▶ **How to complete this task**
If a line in the entries below includes "only", show that line.

[Collected data entries]
______________________________
Lemma highlight_emphasised (pn : Z) (rows j : nat) :
  highlight pn rows !! j = Some (PyInt 1) → Z.of_nat j = pn ∧ (j < rows)%nat.
Proof.
  intros Hj.
  assert (j < rows)%nat as Hlt.
  { apply lookup_lt_Some in Hj. by rewrite highlight_length in Hj. }
  rewrite highlight_lookup in Hj by done.
  destruct (Z.eqb_spec (Z.of_nat j) pn); [done|discriminate].
Qed.

(** X11: a click that names a point rewrites the opacities to one per
    row, 1 on the row whose index is the point number and 0.5 on every
    other, whether or not the publication that follows succeeds; at
    most one row is emphasised. *)
Theorem select_point_emphasises_one (clickData : click) (p : point)
    (ps : list point) (self : WorldMap) :
  points clickData = p :: ps →
  let opacity := marker_opacity (fig (select_point (Some clickData) self).2) in
  length opacity = length (df self)
  ∧ (∀ j : nat, (j < length (df self))%nat →
       opacity !! j = Some (if Z.of_nat j =? pointNumber p then PyInt 1 else PyFloat 0.5))
  ∧ (∀ j k : nat, opacity !! j = Some (PyInt 1) → opacity !! k = Some (PyInt 1) → j = k).
Proof.
  destruct clickData as [pts]. cbn [points]. intros ->. cbv zeta.
  rewrite select_point_opacity.
  split; [apply highlight_length|]. split; [intros j; apply highlight_lookup|].
  intros j k [Hj _]%highlight_emphasised [Hk _]%highlight_emphasised. lia.
Qed.
(** * The request guard of the demonstration service (security middleware)

  A shallow embedding of [securityMiddleware], [getObjectDepth] and
  [sanitizeObject], together with the fragment of the JavaScript runtime
  they rely on: strings as sequences of UTF-16 code units, [parseInt],
  [String.prototype.includes], regular-expression replacement with the
  [g] and [i] flags, [for ... in] over own enumerable properties, and
  the [TypeError] raised by calling a property that is not a function. *)

From Stdlib Require Import ZArith NArith List Ascii String Bool Lia PrimFloat.
From stdpp Require Import gmap strings pretty.

Local Open Scope N_scope.

(** ** JavaScript strings *)

Module JSString.

(** A string is a finite sequence of 16-bit code units; [length] and
    [substring] count code units, and a regular expression without the
    [u] flag matches code unit by code unit. *)
Definition code_unit : Type := N.
Definition jsstring : Type := list code_unit.

(** The string written as an ASCII literal in the source. *)
Definition lit (s : string) : jsstring :=
  map N_of_ascii (list_ascii_of_string s).

Definition between (lo hi c : code_unit) : bool := (lo <=? c) && (c <=? hi).

(** WhiteSpace and LineTerminator of ECMAScript: what [parseInt] trims
    and what [\s] matches. *)
Definition isWhiteSpace (c : code_unit) : bool :=
  between 9 13 c || (c =? 32) || (c =? 160) || (c =? 5760)
  || between 8192 8202 c || (c =? 8232) || (c =? 8233) || (c =? 8239)
  || (c =? 8287) || (c =? 12288) || (c =? 65279).

(** The word characters of [\w] and [\b]: [A-Za-z0-9_]. *)
Definition isWordChar (c : code_unit) : bool :=
  between 97 122 c || between 65 90 c || between 48 57 c || (c =? 95).

(** Canonicalize of a pattern without [u]: the simple upper-case
    mapping, except that a code unit of 128 or more is never mapped
    below 128.  The patterns of this program only contain ASCII
    characters, and a code unit c matches the ASCII pattern character p
    when their canonical forms agree; a non-ASCII c never canonicalizes
    to an ASCII value, so mapping the ASCII letters alone decides it. *)
Definition canonicalize (c : code_unit) : code_unit :=
  if between 97 122 c then c - 32 else c.

Definition eq_ignoreCase (p c : code_unit) : bool :=
  canonicalize p =? canonicalize c.

Fixpoint startsWith (s p : jsstring) : bool :=
  match p, s with
  | [], _ => true
  | a :: p', b :: s' => (a =? b) && startsWith s' p'
  | _ :: _, [] => false
  end.

(** [s.includes(p)] *)
Fixpoint includes (s p : jsstring) : bool :=
  startsWith s p ||
  match s with
  | [] => false
  | _ :: s' => includes s' p
  end.

(** [s.length] *)
Definition jslength (s : jsstring) : N := N.of_nat (length s).

(** [s.substring(0, n)] for a non-negative integer n *)
Definition substring0 (s : jsstring) (n : N) : jsstring := firstn (N.to_nat n) s.

(** Truthiness of a string: the empty string is falsy. *)
Definition truthy (s : jsstring) : bool :=
  match s with [] => false | _ :: _ => true end.

(** [h || d] where h is a header value or undefined. *)
Definition orDefault (h : option jsstring) (d : jsstring) : jsstring :=
  match h with
  | Some s => if truthy s then s else d
  | None => d
  end.

End JSString.
Export JSString.

(** ** Numbers produced by [parseInt] *)

Module JSNumber.

(** The result of [parseInt] is NaN or an integral double.  The only use
    the middleware makes of it is the comparison with 1048576; rounding
    to a double is monotone and fixes every integer up to 2^53, so the
    comparison of the double agrees with the comparison of the exact
    integer, which is what [Int] carries. *)
Inductive number : Type :=
| NaN
| Int (z : Z).

(** [a > b]: false when a is NaN. *)
Definition gt (a : number) (b : Z) : bool :=
  match a with
  | NaN => false
  | Int z => (b <? z)%Z
  end.

Fixpoint trimStart (s : jsstring) : jsstring :=
  match s with
  | c :: s' => if isWhiteSpace c then trimStart s' else s
  | [] => []
  end.

Definition digitValue (c : code_unit) : option N :=
  if between 48 57 c then Some (c - 48)
  else if between 97 122 c then Some (c - 87)
  else if between 65 90 c then Some (c - 55)
  else None.

Definition radixDigit (R : N) (c : code_unit) : option N :=
  match digitValue c with
  | Some d => if d <? R then Some d else None
  | None => None
  end.
(* ===== verification/Prelude.v ===== *)
(** * Spire: the Prime replication engine, the SCADA masters it runs and their channels

    Spire runs SCADA masters as replicas.  Prime ([src/prime/src]) orders their
    updates although NUM_F of the NUM_SERVERS = 3f+2k+1 replicas may be
    Byzantine; a channel ([src/common/itrc.c]) hands the ordered updates to each
    master ([src/scada_master]) and joins the replicas' threshold signatures of
    its answers; proxies ([src/modbus], [src/dnp3], [src/proxy]) connect field
    devices.  This development models the parts of Prime that decide what is
    executed, the channel, the master, and the Modbus proxy down to the bytes on
    the wire.

    ** The program and its parts

    A message arrives in [network.c], is checked by [VAL_Validate_Message]
    ([validate.c]) against signatures ([openssl_rsa.c], [tc_wrapper.c],
    [merkle.c]) and handed on by [PROCESS_Message] ([process.c]).  A replica bundles
    updates of clients in PO-Requests; the others acknowledge them with PO-Acks;
    PO-ARUs say how far a replica has certified requests, and the matrix of
    PO-ARUs is what the leader puts in a Pre-Prepare ([pre_order.c]).  Prepares
    and Commits order it ([order.c]); [PRE_ORDER_Proof_ARU] turns an ordered
    matrix into the requests to execute, and [ORDER_Execute_Commit] hands their
    events to the application.  View changes and resets spread reports by
    reliable broadcast ([reliable_broadcast.c]).  A replica that has fallen behind
    asks the others for the certificates of what it lacks ([catchup.c]).

    The application is [ITRC_Master]: it takes the events in the order of their
    ordinals, gives the master those that are new, shares a threshold signature
    of each answer with the other replicas, and sends a client what REQ_SHARES of
    them signed.  A replica that missed events collects the state of the others.
    The master keeps the power grid of its configuration, takes reports of the
    proxies and commands of the operators, and works out who has power.  A proxy
    or HMI receives the answers through [ITRC_Client].

    ** The files

    - [Prelude]: this header; machine integers, checked array access, the monad
      [comp] of computations over a state with its faults, its triples [wp], and
      the lemmas all parts share.
    - [Memory]: byte buffers, loads, the layout the x86-64 ABI gives C structures.
    - [Config]: [def.h], the fault bounds, quorum sizes and their intersections.
    - [Packets]: [packets.h], every message structure with sizes and offsets.
    - [Crypto]: [openssl_rsa.c], [tc_wrapper.c]; SHA-1, RSA and threshold RSA are
      the class [Crypto], what is relied on the class [CryptoOk].
    - [Merkle]: [merkle.c], batches signed together.
    - [Utility]: [utility.c], comparisons, leaders, bitmaps, destinations.
    - [Validate], [ValidateCorrect], [ValidateProps]: [validate.c], byte by byte
      over the received buffer; what acceptance guarantees; sample messages.
    - [Eligibility], [EligibilityCorrect]: [PRE_ORDER_Proof_ARU] and the vector
      made_eligible of a matrix.
    - [OrderState], [Order]: ord_slot and DATA.ORD, and the handlers of
      Pre-Prepares, Prepares and Commits, the leader's timer, retransmission.
    - [OrderCorrect], [OrderHandlers]: the invariant of one replica and that
      every handler keeps it; [OrderSystem]: the replicas of a view together;
      [OrderLog]: the log they implement; [OrderProps]: the properties.
    - [PreOrderState], [PreOrder]: po_slot and DATA.PO, PO-Requests, PO-Acks,
      PO-ARUs, proof matrices; [OrderFrame], [PreOrderCorrect]: what these leave
      alone of the ordering; [PreOrderProps]: certification.
    - [Recon]: [recon.c], the parts of PO-Requests servers send each other when
      an ordered slot waits for them; [ReconCorrect]: that it leaves ordering
      alone; [ReconSends], [ReconParts], [ReconProps]: what is sent, what a part
      that arrives does, that enough of them are sent.
    - [Execute]: [ORDER_Execute_Commit], pending slots, garbage collection;
      [ExecuteCorrect], [ExecuteProps]: that it ends and what it executes.
    - [Updates], [UpdatesProps]: updates of clients, the PO-Requests made of
      them, the timers; that all of pre-ordering is steps of the ordering system.
    - [ReliableBroadcast], [ReliableBroadcastCorrect], [ReliableBroadcastProps]:
      [reliable_broadcast.c], the replicas together, agreement.
    - [ViewState], [ViewChange]: DATA.VIEW and [view_change.c]; [SuspectLeader]:
      [suspect_leader.c], the measurements of turnaround times and the votes on
      the leader; [SuspectCorrect]: what its handlers do to a replica's state;
      [SuspectSystem], [SuspectInvariant]: the replicas together;
      [SuspectVotes], [SuspectProps]: the count of votes and the properties.
    - [CatchupState], [Catchup]: DATA.CATCH and [catchup.c], asking and answering,
      the certificates, the jump; [CatchupRound]: whom a replica asks;
      [CatchupAnswer]: what it is sent; [CatchupSteps]: that taking in a slot's
      certificate is steps of the ordering system; [CatchupJump]: what a jump makes
      of pre-ordering.
    - [RlModbus], [RlModbusCorrect], [RlModbusProps]: the client class of
      [src/pvb/rllib/lib/rlmodbus.cpp] on a socket.
    - [ScadaPackets]: [common/scada_packets.h], the messages of the SCADA parts
      and [ITRC_Validate_Message].
    - [ModbusMaster], [ModbusMasterProps]: [src/modbus/modbus_master.cpp].
    - [ScadaGrid], [ScadaInit], [ScadaMaster]: [scada_master.c], [queue.c] and
      [structs.h]: the grid and [process], [init] on the lines of its file, the
      handlers and the loop of main; [ScadaCorrect], [ScadaMasterCorrect],
      [ScadaProps]: its invariant, the search for power, the transfer of state.
    - [KeyValue]: [common/key_value.c] and that it is a finite map.
    - [ItrcState], [Itrc]: the state of [ITRC_Master] and its handlers;
      [ItrcClient]: [ITRC_Client] and [ITRC_Prime_Inject]; [ItrcCorrect]: the
      sorted queues and the invariant; [ItrcFeed]: the specification [feed_step]
      of what a replica asks its master; [ItrcSystem]: channel and master
      together; [ItrcProps]: the properties and runs.

    ** How code becomes definitions

    A C function is a Definition of the same name in [comp S]: it reads and
    writes the state [S], the fields of DATA it uses, and returns a value or a
    fault.  An int32u is a Z whose wrap-around is written out; an array is a list
    read with [aget] and written with [aset], which fault where C would leave it;
    a hash table is a [gmap], a pointer into one is its key.  What is sent,
    queued or answered is appended to a list of the state.  A loop over servers
    is recursion over their list; another loop takes fuel.  What a select or a
    timer brings is an event; whether a call to Spines succeeds is a function
    [spines_ok] of the number of the call.

    The faults are: [OutOfBounds] (memory), [AssertFailure], [Exit] (Alarm EXIT),
    [Endless] (a C loop that does not end, as [for (j = a; j <= b; j++)] at the
    largest 32-bit number) and [OutOfFuel], an artefact of the model.  Where a
    function takes fuel a theorem says that what the code gives is enough:
    [validate_terminates] (the length of the buffer), [order_handlers_safe] (the
    slots in the history; a Pre-Prepare with more PO-ARUs than there are servers,
    which validation lets through, may leave an array instead), [execution_terminates] (two more than the slots),
    [cum_aru_terminates], where running out is a loop of C without an end,
    [process_finds_who_has_power] (one more than the substations) and
    [itrc_state_is_typed] (one more than the queue).

    Components meet at classes: [Crypto]; [OrderCalls] and [Executor], what
    ordering calls of pre-ordering, reconciliation, suspicion and execution, with
    the laws [OrderCallsOk] and [ExecutorOk] that the ordering theorems use;
    [PreOrder], [Recon] and [Execute] are instances, for which those laws are
    theorems ([order_calls_ok], [executor_ok]).  [External] is what execution calls
    of catchup, view changes and recovery, with the law [ExternalOk]; [ViewCalls]
    is what view changes call of catchup and recovery, [RecoveryCalls] what catchup
    calls of recovery.  [Threshold] is
    the making of threshold signatures (OpenTC), with the law [ThresholdOk] that
    correct shares combine.  Every property with such a law has a witness with a
    concrete instance.

    ** The properties

    - Ordering: in a view two correct replicas never order different
      Pre-Prepares ([order_agreement]); what is ordered is prepared at f+k+1
      correct replicas and continues its predecessor; together the replicas
      implement one log ([order_refines_log], a simulation).  All of them are of
      a system in which faulty replicas send anything.
    - Execution: correct replicas execute the same requests in the same order,
      none of them twice, each slot whole and in turn, and execution ends.
    - Pre-ordering: cum_aru covers exactly the certified requests; few enough
      requests are on their way; all handlers and timers are steps the ordering
      system allows for, so its theorems hold with them; a request too large for a
      certificate stops the servers that certify it ([large_request_stops_server]).
    - Reconciliation: exactly which parts a server sends for an ordered slot; a
      correct server that lacks a request is sent parts of it by 2f+k+1 servers
      less those that lack it too; messages of faulty servers leave the ordering
      alone, but a malformed one makes the receiver write outside its buffer.
    - Suspecting the leader: a view is left only when 2f+k+1 replicas voted so,
      while proofs and certificates have different senders; the turnaround time a
      leader is granted lies between times reported by members of any 2f+k+1
      servers; a replica votes only on a report above such a bound or on two
      Pre-Prepares that differ; one that does not suspect the leader yet votes on
      a report that shows it too slow.
    - Catchup: a round of attempts asks every other server once and then for a
      jump; a server within the history is answered with exactly the certificates
      it lacks; a jump counts the requests behind it as executed and forgets exactly
      those; taking in a slot's certificate is steps of the ordering system, so
      that what is shown of its runs holds when replicas catch up.  The last is of
      certificates that leave the replica in its view, and not of a slot that holds
      another Pre-Prepare the replica voted for, whose vote would be dropped;
      [forged_certificate_moves_view] shows that one server can forge a certificate
      that does switch the view.
    - Eligibility: the marching search of [PRE_ORDER_Proof_ARU] is the quorum
      maximum.
    - Validation: what every kind of certificate guarantees when it is accepted,
      that the validators end, and where their checks have gaps.
    - Merkle trees: what is built, extracted and checked agrees, and anything else
      that checks at a place shows a collision of two named inputs.  Reliable
      broadcast: agreement and no faults, where a correct replica that enters a
      view a second time (CATCH_Process_ORD_Certificate for the view it is in,
      which empties the instances) counts with the faulty ones of that view;
      [reentry_breaks_agreement] shows why.  Modbus: round trip, checksum, bounds,
      numbering.
    - Channel: clients are sent answers in order, each backed by REQ_SHARES
      replicas and by a share of the replica itself; a state that is applied was
      sent by REQ_SHARES replicas; enough shares are delivered when all that are
      held are correct ([incorrect_share_gives_answer_up] is about one that is
      not).  In runs without a reset or a transfer to the replica itself ([calm])
      a replica implements the feed, and replicas with the same updates whose
      masters answer every message share the same answers under the same
      ordinals.  On events of the sizes its buffers have ([sized], which the code
      does not check) nothing but the code's assertions stops it, and [ItrcProps]
      shows runs that reach those.
    - Master: power is where a live path of the grid leads; state that is
      transferred makes the receiver answer as the sender; commands and reports
      have their effect; messages that are admissible never stop it.

    "Unless SHA-1 collides" is written out: agreement on a digest is agreement on
    the contents, or the hypothesis [collision_free] is false of two Pre-Prepares
    that were received.

    ** What is not modelled

    The ordering theorems are of one view.  The handlers of view changes are
    modelled, and of them the votes and the leaving of views are proved, not that
    the replay of the next leader keeps what was ordered.  Catchup takes a replica
    to a view with the Commits of a certificate of that view, as
    CATCH_Process_ORD_Certificate does ([CatchupSteps] ties the two); that the
    senders of those Commits and of the votes in a New-Leader-Proof are different
    servers is assumed there, as the code does not check it.  A jump enters the
    view of its certificate in the same way, without a lemma that ties it; system
    resets, which also set the view, are outside that system.  Of catchup the handlers are modelled
    in full; of [CATCH_Jump_Ahead] the theorem is about the requests, not the slots it
    drops, and a replica that jumps to an incarnation of its own that it has not
    installed is excluded.  Execution calls catchup through
    [External], so that its theorems do not depend on it.  Recovery
    ([proactive_recovery.c]) is calls with laws; its own handlers would be the next
    part to model.  The encoding functions of [recon.c] are not reached, as
    USE_ERASURE_CODES is 0.  That two replicas certify the same request under a
    number is not proved.  Signing and sending of queued messages ([signature.c],
    [network.c]) are I/O; clocks, logging and reference counts are left out;
    OpenTC, libspread-util, stdutil, Spines, pvbrowser and the PLC programs are
    other projects' code; the HMIs, the DNP3 proxy (an adapter of a library), the
    benchmarks and the intrusion detection scripts are glue.
    *)
From Stdlib Require Import ZArith Lia List Bool String.
From stdpp Require Import base list gmap.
______________________________
▶ **Exercise result**
    below 128.  The patterns of this program only contain ASCII
(** The result of [parseInt] is NaN or an integral double.  The only use
    - Suspecting the leader: a view is left only when 2f+k+1 replicas voted so,
      servers; a replica votes only on a report above such a bound or on two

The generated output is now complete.